Mark Arndt, Operating Company Representative for the Forth Bridges Unit, said: “Integrating technology into everyday tasks to reduce the risk of on-the-job injuries to my operatives, is the driving force behind trialling the EksoVest. The motorised skeletal vest not only has the capability to physically enhance the safety of our people, but it aims to lessen fatigue which will lead to an increase in productivity and a reduction in sickness absence.
“Our operatives have been wearing the vest to carry out a range of tasks including overhead grinding and welding to repair joints in the Forth Road Bridge, installing underdeck access, installing street lighting and laying out and removing traffic management. These tasks require our operatives to manually handle weighted objects, so by providing them with a robotic vest that supports their skeletal structure and arms, I’m hoping that we can reduce the weight that they are managing and therefore the potential for injuries.
“We are still at the early stages of this exciting trial which began at the start of April 2019 but we’re hopeful that this wearable technology will enhance the wellbeing of our staff by making their jobs easier. This complements the range of other technological improvements being rolled out at the Forth Road Bridge as part of Transport Scotland’s drive for new innovations, including high definition VR models, wearable inspection tech, real-time big data harvesting and machine learning.”
Through advancements in robotic innovation, the EksoVest aligns to the principles set out by Amey’s Vision 2030 to remove people from harm. By embracing and utilising this technology on the Forth Bridges, improvements can be made to the safety and wellbeing of operatives undertaking physically challenging and manual tasks.

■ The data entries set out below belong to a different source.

(** C3. Creation without [force] is idempotent for the environments that
    the tool recognises, which are those that the manager lists in a
    directory called [envs].  For a student whose environment is listed at
    [<prefix>/envs/env_<student>] an iteration of [create_environments] does
    nothing at all.  When the first run carries out the creations (the
    progress lines are printed and the manager carries out each creation),
    it makes one creation call for each student that lacks an environment;
    when the manager then lists the environments of the roster in a
    directory called [envs], a second run only lists them again, so over
    both runs each such student has been given exactly one creation call.
    The names of the students are names of directories and hold no slash. *)
Theorem create_idempotent {X : Type}
    (shell : string -> option Path -> X -> CompletedProcess * X)
    (json_envs : string -> option (list string))
    (decode : string -> option string) (markup_error : string -> bool)
    (ctx : Ctx) (w w1 : @World X) (envs1 roster : list string) :
  get_all_environments shell json_envs w = (Ok envs1, w1) ->
  get_students ctx (fs w) = Ok roster ->
  NoDup roster ->
  (forall s, s ∈ roster -> no_slash s = true) ->
  (forall s, s ∈ roster -> succeeds shell (create_command (make_env_name s))) ->
  (forall s, s ∈ roster -> markup_error (creating_line s) = false) ->
  (forall paths prefix s (w' : @World X),
     no_slash s = true ->
     (prefix +:+ "/envs/" +:+ make_env_name s) ∈ paths ->
     create_environment shell decode markup_error (environment_names paths) false s w'
     = (Ok Continue, w')) /\
  exists w2,
    create_environments shell json_envs decode markup_error ctx false w = (Ok tt, w2) /\
    forall paths2,
      json_envs (proc_stdout (fst (shell "conda env list --json" None (conda w2))))
        = Some paths2 ->
      (forall s, s ∈ roster ->
                 exists prefix, (prefix +:+ "/envs/" +:+ make_env_name s) ∈ paths2) ->
      exists w3,
        create_environments shell json_envs decode markup_error ctx false w2
          = (Ok tt, w3) /\
        console w3 = console w2 /\
        calls w3 = calls w2 ++ [("conda env list --json", None)] /\
        exists new,
          calls w3 = calls w ++ new /\
          forall s, s ∈ roster -> has_environment envs1 s = false ->
                    count_occ call_eq_dec new (create_call s) = 1%nat.
Proof.
  intros Henvs Hr Hnd Hslash Hok Hlines. split.
  { intros paths prefix s w' Hs Hin. apply create_environment_skip.
    unfold needs_create. fold (has_environment (environment_names paths) s).
    by rewrite (has_environment_listed paths prefix s Hs Hin). }
  destruct (get_all_environments_ok _ _ _ _ _ Henvs) as (Hfs1 & _ & _ & Hc1).
  destruct (create_loop_success shell decode markup_error envs1 false roster
              Hok Hlines w1) as (w2 & Hrun & Hfs2 & Hc2).
  exists w2. split.
  { by rewrite (create_environments_loop shell json_envs decode markup_error ctx
                  false w w1 envs1 roster Henvs Hr). }
  intros paths2 Hjson Hlisted.
  pose proof (get_all_environments_listing shell json_envs paths2 w2 Hjson) as Henvs2.
  eexists. split.
  { rewrite (create_environments_loop shell json_envs decode markup_error ctx
               false w2 _ _ roster Henvs2); [|congruence].
    apply create_loop_noop. intros s Hs.
    destruct (Hlisted s Hs) as (prefix & Hin).
    by apply (has_environment_listed paths2 prefix s (Hslash s Hs)). }
  split; [done|]. split; [done|].
  eexists. split.
  { simpl. rewrite Hc2, Hc1, <- !app_assoc. reflexivity. }
  intros s Hs Hlack.
  assert (needs_create envs1 false s = true) as Hneed.
  { unfold needs_create. fold (has_environment envs1 s). by rewrite Hlack. }
  rewrite !count_occ_app, (count_create_calls envs1 roster s Hnd Hs Hneed).
  assert (count_occ call_eq_dec [("conda env list --json", None)] (create_call s)
          = 0%nat) as ->; [|done].
  apply count_occ_not_In. intros [E|[]]. by apply (create_call_not_list s).
Qed.

Lemma create_idempotent_witness :
  let first := create_environments (Sample.shell []) Sample.json_envs
                 Sample3.decode Sample3.markup_error Sample.ctx0 false Sample.fresh in
  let second := create_environments (Sample.shell []) Sample.json_envs
                  Sample3.decode Sample3.markup_error Sample.ctx0 false (snd first) in
  fst second = Ok tt /\
  calls (snd second) =
    [("conda env list --json", None);
     create_call "alice"; create_call "bob"; create_call "carol";
     ("conda env list --json", None)] /\
  count_occ call_eq_dec (calls (snd second)) (create_call "bob") = 1%nat.
Proof.
  intros first second.
  destruct (create_idempotent (Sample.shell []) Sample.json_envs
              Sample3.decode Sample3.markup_error Sample.ctx0 Sample.fresh
              (snd (get_all_environments (Sample.shell []) Sample.json_envs
                      Sample.fresh))
              [] ["alice"; "bob"; "carol"])
    as (_ & w2 & Hfirst & Hsecond).
  - vm_compute. reflexivity.
  - vm_compute. reflexivity.
  - apply (bool_decide_unpack _). vm_compute. exact I.
  - intros s Hs. apply list_elem_of_In in Hs.
    destruct Hs as [<-|[<-|[<-|[]]]]; reflexivity.
  - intros s Hs dir x. apply list_elem_of_In in Hs.
    destruct Hs as [<-|[<-|[<-|[]]]]; reflexivity.
  - intros s Hs. apply list_elem_of_In in Hs.
    destruct Hs as [<-|[<-|[<-|[]]]]; reflexivity.
  - assert (w2 = snd first) as -> by (unfold first; by rewrite Hfirst).
    destruct (Hsecond ["/opt/conda"; "/opt/conda/envs/env_alice";
                       "/opt/conda/envs/env_bob"; "/opt/conda/envs/env_carol"])
      as (w3 & Hrun & _ & Hcalls & _).
    + vm_compute. reflexivity.
    + intros s Hs. exists "/opt/conda". apply list_elem_of_In in Hs.
      destruct Hs as [<-|[<-|[<-|[]]]];
        apply (bool_decide_unpack _); vm_compute; exact I.
    + unfold second. rewrite Hrun. split; [reflexivity|].
      cbn [snd]. rewrite Hcalls. split; vm_compute; reflexivity.
Defined.

(** The claim without its conditions fails twice over.  A manager that is
    configured to keep its environments in [/data/venvs] carries out the
    creations and lists the new environments, [env_alice] among them, yet
    their parent directory is not called [envs]: the second run creates all
    of them again.  And a manager that refuses the creation for Alice is
    asked for it again by the second run. *)
Lemma create_twice_creates_twice :
  let first := create_environments Sample3.elsewhere Sample.json_envs
                 Sample3.decode Sample3.markup_error Sample.ctx0 false Sample.fresh in
  let second := create_environments Sample3.elsewhere Sample.json_envs
                  Sample3.decode Sample3.markup_error Sample.ctx0 false (snd first) in
  let refused := create_environments (Sample.shell ["alice"]) Sample.json_envs
                   Sample3.decode Sample3.markup_error Sample.ctx0 false Sample.fresh in
  let again := create_environments (Sample.shell ["alice"]) Sample.json_envs
                 Sample3.decode Sample3.markup_error Sample.ctx0 false (snd refused) in
  fst first = Ok tt /\
  Sample.json_envs
    (proc_stdout (fst (Sample3.elsewhere "conda env list --json" None
                         (conda (snd first)))))
    = Some ["/opt/conda"; "/data/venvs/env_alice"; "/data/venvs/env_bob";
            "/data/venvs/env_carol"] /\
  fst second = Ok tt /\
  calls (snd second) =
    [("conda env list --json", None);
     create_call "alice"; create_call "bob"; create_call "carol";
     ("conda env list --json", None);
     create_call "alice"; create_call "bob"; create_call "carol"] /\
  count_occ call_eq_dec (calls (snd second)) (create_call "alice") = 2%nat /\
  fst again = Ok tt /\
  calls (snd again) =
    [("conda env list --json", None); create_call "alice";
     ("conda env list --json", None); create_call "alice"] /\
  count_occ call_eq_dec (calls (snd again)) (create_call "alice") = 2%nat.
Proof.
  repeat split; vm_compute; reflexivity.
Qed.

(** ** The file tree under writes *)

Section Tree.

Lemma get_put_eq (es : Entries) (n : string) (x : node) : get (put es n x) n = Some x.
Proof.
  induction es as [|[m c] es IH]; simpl.
  - by rewrite String.eqb_refl.
  - destruct (String.eqb m n) eqn:E; simpl; by rewrite E.
Qed.

Lemma get_put_ne (es : Entries) (n m : string) (x : node) :
  n <> m -> get (put es n x) m = get es m.
Proof.
  intros Hne. induction es as [|[k c] es IH]; simpl.
  - apply String.eqb_neq in Hne. by rewrite Hne.
  - destruct (String.eqb k n) eqn:E; simpl; [|by rewrite IH].
    apply String.eqb_eq in E as ->.
    apply String.eqb_neq in Hne. by rewrite Hne.
Qed.

Lemma names_put_old (es : Entries) (n : string) (c x : node) :
  get es n = Some c -> List.map fst (put es n x) = List.map fst es.
Proof.
  induction es as [|[k d] es IH]; simpl; [done|].
  destruct (String.eqb k n) eqn:E; simpl; [done|].
  intros H. by rewrite IH.
Qed.

Lemma names_put_new (es : Entries) (n : string) (x : node) :
  get es n = None -> List.map fst (put es n x) = List.map fst es ++ [n].
Proof.
  induction es as [|[k d] es IH]; simpl; [done|].
  destruct (String.eqb k n) eqn:E; simpl; [done|].
  intros H. by rewrite IH.
Qed.

Lemma lookup_write_eq (p : Path) :
  forall t x t', write_path t p x = Some t' -> lookup_path t' p = Some x.
Proof.
  induction p as [|n p IH]; intros t x t'; simpl.
  - by intros [= ->].
  - destruct t as [z|es]; [done|].
    destruct (get es n) as [c|] eqn:Hc.
    + destruct (write_path c p x) as [c'|] eqn:Hw; [|done].
      intros [= <-]. rewrite get_put_eq. by eapply IH.
    + destruct p; [|done]. intros [= <-]. by rewrite get_put_eq.
Qed.

(** A child can be stored in every directory. *)
Lemma write_child (p : Path) (n : string) (x : node) :
  forall t es,
    lookup_path t p = Some (Dir es) ->
    exists t', write_path t (p ++ [n]) x = Some t'.
Proof.
  induction p as [|a p IH]; intros t es; simpl.
  - intros [= ->]. destruct (get es n); by eexists.
  - destruct t as [z|es0]; [done|].
    destruct (get es0 a) as [c|]; [|done].
    intros H. destruct (IH c es H) as [c' ->]. by eexists.
Qed.

Lemma oserror_missing_child (p : Path) (n : string) :
  forall t es,
    lookup_path t p = Some (Dir es) ->
    lookup_path t (p ++ [n]) = None ->
    oserror t (p ++ [n]) = FileNotFoundError.
Proof.
  induction p as [|a p IH]; intros t es; simpl.
  - intros [= ->]. by destruct (get es n).
  - destruct t as [z|es0]; [done|].
    destruct (get es0 a) as [c|]; [|done]. apply IH.
Qed.

(** Storing a directory over a vacant place keeps every directory a
    directory. *)
Lemma is_dir_write (p : Path) (n : string) (e : Entries) :
  forall t t' q,
    write_path t (p ++ [n]) (Dir e) = Some t' ->
    vacant (lookup_path t (p ++ [n])) ->
    is_dir t q = true -> is_dir t' q = true.
Proof.
  unfold is_dir.
  induction p as [|a p IH]; intros t t' q; simpl.
  - destruct t as [z|es]; [done|].
    assert (Some (Dir (put es n (Dir e))) = Some t' ->
            vacant (match get es n with Some c => Some c | None => None end) ->
            match lookup_path (Dir es) q with Some (Dir _) => true | _ => false end = true ->
            match lookup_path t' q with Some (Dir _) => true | _ => false end = true)
      as Hmain.
    { intros [= <-] Hvac. destruct q as [|b q]; [done|]. simpl.
      destruct (String.eqb n b) eqn:E.
      - apply String.eqb_eq in E as <-. rewrite get_put_eq.
        destruct Hvac as [Hv|Hv]; destruct (get es n) as [c|]; try done.
        injection Hv as ->. by destruct q.
      - apply String.eqb_neq in E. by rewrite get_put_ne. }
    destruct (get es n) as [c|] eqn:Hc; apply Hmain.
  - destruct t as [z|es]; [done|].
    destruct (get es a) as [c|] eqn:Hc.
    2:{ by destruct (p ++ [n]) eqn:Hp; [destruct p|]. }
    destruct (write_path c (p ++ [n]) (Dir e)) as [c'|] eqn:Hw; [|done].
    intros [= <-] Hvac. destruct q as [|b q]; [done|]. simpl.
    destruct (String.eqb a b) eqn:E.
    + apply String.eqb_eq in E as <-. rewrite get_put_eq, Hc.
      by apply IH.
    + apply String.eqb_neq in E. by rewrite get_put_ne.
Qed.

(** Storing a directory over a vacant place, under a name that does not end
    in [.zip], leaves every non-empty listing of archives as it was. *)
Lemma glob_zip_write (p : Path) (n : string) (e : Entries) :
  ends_with ".zip" n = false ->
  forall t t' d,
    write_path t (p ++ [n]) (Dir e) = Some t' ->
    vacant (lookup_path t (p ++ [n])) ->
    glob_zip t d <> [] -> glob_zip t' d = glob_zip t d.
Proof.
  intros Hn. unfold glob_zip.
  induction p as [|a p IH]; intros t t' d; simpl.
  - destruct t as [z|es]; [done|].
    assert (Some (Dir (put es n (Dir e))) = Some t' ->
            vacant (match get es n with Some c => Some c | None => None end) ->
            match lookup_path (Dir es) d with
            | Some (Dir es0) => List.filter (ends_with ".zip") (List.map fst es0)
            | _ => []
            end <> [] ->
            match lookup_path t' d with
            | Some (Dir es0) => List.filter (ends_with ".zip") (List.map fst es0)
            | _ => []
            end =
            match lookup_path (Dir es) d with
            | Some (Dir es0) => List.filter (ends_with ".zip") (List.map fst es0)
            | _ => []
            end) as Hmain.
    { intros [= <-] Hvac. destruct d as [|b q]; simpl.
      - intros _. destruct (get es n) as [c|] eqn:Hc.
        + by rewrite (names_put_old es n c).
        + rewrite names_put_new, List.filter_app by done. simpl.
          by rewrite Hn, app_nil_r.
      - destruct (String.eqb n b) eqn:E.
        + apply String.eqb_eq in E as <-. rewrite get_put_eq.
          destruct Hvac as [Hv|Hv]; destruct (get es n) as [c|]; try done.
          injection Hv as ->. by destruct q.
        + apply String.eqb_neq in E. by rewrite get_put_ne. }
    destruct (get es n) as [c|] eqn:Hc; apply Hmain.
  - destruct t as [z|es]; [done|].
    destruct (get es a) as [c|] eqn:Hc.
    2:{ by destruct (p ++ [n]) eqn:Hp; [destruct p|]. }
    destruct (write_path c (p ++ [n]) (Dir e)) as [c'|] eqn:Hw; [|done].
    intros [= <-] Hvac. destruct d as [|b q]; simpl.
    + intros _. by rewrite (names_put_old es a c).
    + destruct (String.eqb a b) eqn:E.
      * apply String.eqb_eq in E as <-. rewrite get_put_eq, Hc.
        by apply IH.
      * apply String.eqb_neq in E. by rewrite get_put_ne.
Qed.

One of the employees who has trialled the EksoVest is Blair Masterton, a rigger at the Forth Road Bridge. He said: “This is definitely a good piece of kit in the right work situation. It’s easy to put on and there is a slight assist when lifting staging boards and other heavy items., It feels a bit tight and can get in the way when wearing a harness, but this trial should hopefully help to identify areas where improvements can be made.”
Kenny Horn, a welder/fabricator at the Forth Road Bridge, also commented: “I found the EksoVest to be helpful when grinding above head height, although I eventually did get pins and needles in my arms after using it for a prolonged period!”
The feedback gained from this trial will help to refine new technologies in a way that sees Amey’s front line operational staff aiding in the development process.
The EskoVest trial is being watched with anticipation by other businesses within Amey to see the potential for utilising it for other tasks, such as waste collection and the installation of scaffolding.